A lot of the Folli out there is definitely fake. SRC have said they won't sell it as an effective dose is too expensive to make and the rest is all fake so that's a fairly good indication...

Prohormone forums did some testing on things claimed to be Folli I think and found fake stuff from quite a few of the cheap sellers...


----------



## rootbag (Mar 29, 2012)

I've used DRS several times and had no problem with the quality of their goods. Excellent communication & speedy delivery and the effects were as expected.

Can't compare them to elsewhere though as I haven't tried peps from any other labs.


----------



## Barman (Feb 29, 2012)

what is it a new pep?


----------



## The Big Dog (Jul 13, 2009)

From what I read it's a Myostatin inhibitor. Myostatin is what causes the limit factor to how much muscle is made.

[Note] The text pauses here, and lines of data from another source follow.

(** X25. A session from the component to the store, with both identifiers
    given and the storage serving its calls: as long as the flow has not
    reached a closing panel nothing is sent and the store is untouched; a
    flow that ended marks the subscription pending_cancellation unless it
    ended on retention-accepted, and every cancellation record of the pair
    carries [accepted_downsell] true exactly on retention-accepted. *)
Theorem session_outcome_reaches_store (events : list Event)
    (userId subscriptionId : string) (w : World) :
  userId <> "" ->
  subscriptionId <> "" ->
  (forall k, backend w k = Served) ->
  let final := step (fst (run initialState events)) in
  let w' := deliver userId subscriptionId (snd (run initialState events)) w in
  if terminal final
  then
    subscriptions w'
      = (if FlowStep.eqb final FlowStep.retention_accepted
         then subscriptions w
         else marked_pending (clock w) (VString subscriptionId) (subscriptions w))
    /\ forall row,
         In row (cancellations w') ->
         of_pair (VString userId) (VString subscriptionId) row = true ->
         Cancellation.accepted_downsell row
           = Some (FlowStep.eqb final FlowStep.retention_accepted)
  else w' = w.
Proof.
  intros Huser Hsub Hserved final w'. subst final w'.
  pose proof (run_sent events initialState initialState_consistent) as Hsent.
  cbn [initialState step terminal] in Hsent.
  destruct (terminal (step (fst (run initialState events)))) eqn:Hdone.
  2:{ rewrite Hsent. reflexivity. }
  destruct Hsent as [why ->].
  set (accepted := FlowStep.eqb _ FlowStep.retention_accepted).
  cbn [deliver]. unfold route_fetch, submission_request.
  cbn [accepted_downsell reason].
  apply truthy_string_true in Huser. apply truthy_string_true in Hsub.
  match goal with
  | |- context [POST (Json ?b) w] =>
      rewrite (POST_submission_branch b accepted w Huser Hsub eq_refl eq_refl
                 (andb_false_r _) Hserved)
  end.
  cbn [snd Body.reason Body.user_id Body.subscription_id].
  destruct accepted; cbn [subscriptions cancellations with_cancellations
    with_subscriptions with_storage_calls counted]; (split; [reflexivity |]);
    intros row Hin Hrow; unfold recorded in Hin; apply in_map_iff in Hin;
    destruct Hin as (old & Hnew & _);
    (destruct (of_pair _ _ old) eqn:Hold;
     [subst row; reflexivity | subst row; congruence]).
Qed.

Lemma session_outcome_reaches_store_witness :
  let w' :=
    deliver "user-1" "sub-1" (snd (run initialState job_found_session))
      sample_world in
  List.map Subscription.status (subscriptions w') = [pending_cancellation]
  /\ List.map Cancellation.accepted_downsell (cancellations w') = [Some false].
Proof.
  intros w'.
  pose proof (session_outcome_reaches_store job_found_session "user-1" "sub-1"
                sample_world) as Hstore.
  cbv zeta in Hstore.
  destruct Hstore as (Hsubs & _).
  - discriminate.
  - discriminate.
  - intros k. reflexivity.
  - subst w'. rewrite Hsubs. split; reflexivity.
Defined.

Lemma first_call_settles_variant_witness :
  let w := world_of [] [] always_served in
  fst (sequential_calls 3 (VString "user-1") (VString "sub-1") w)
    = [Resolved A; Resolved A; Resolved A]
  /\ List.length
       (cancellations
          (snd (sequential_calls 3 (VString "user-1") (VString "sub-1") w)))
     = 1%nat.
Proof.
  intros w.
  destruct (first_call_settles_variant 2 (VString "user-1") (VString "sub-1") w)
    as (Hall & Hrows & _).
  - intros k. reflexivity.
  - constructor.
  - simpl. tauto.
  - rewrite Hall, Hrows. split; reflexivity.
Defined.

Worth a look in to as its very interesting. However, I suspect these peps aren't the real deal and its far too cheap.


----------



## Barman (Feb 29, 2012)

So the idea is it enables the body the gain more while on the same amount of gear or even natty? or am i just way off lol something that good would be a pretty penny


----------



## The Big Dog (Jul 13, 2009)

I'm only now getting to grips with the info myself. Google is your friend but yes, it basically inhibits Myostatin which if the limiting factor of the amount of mass you can carry. People are born with Myostatin deficiency (rare) which causes huge muscle growth from even when they are babies. I believe the is. Picture of a German toddler with very big quads. Interesting stuff


----------



## stone14 (Mar 24, 2005)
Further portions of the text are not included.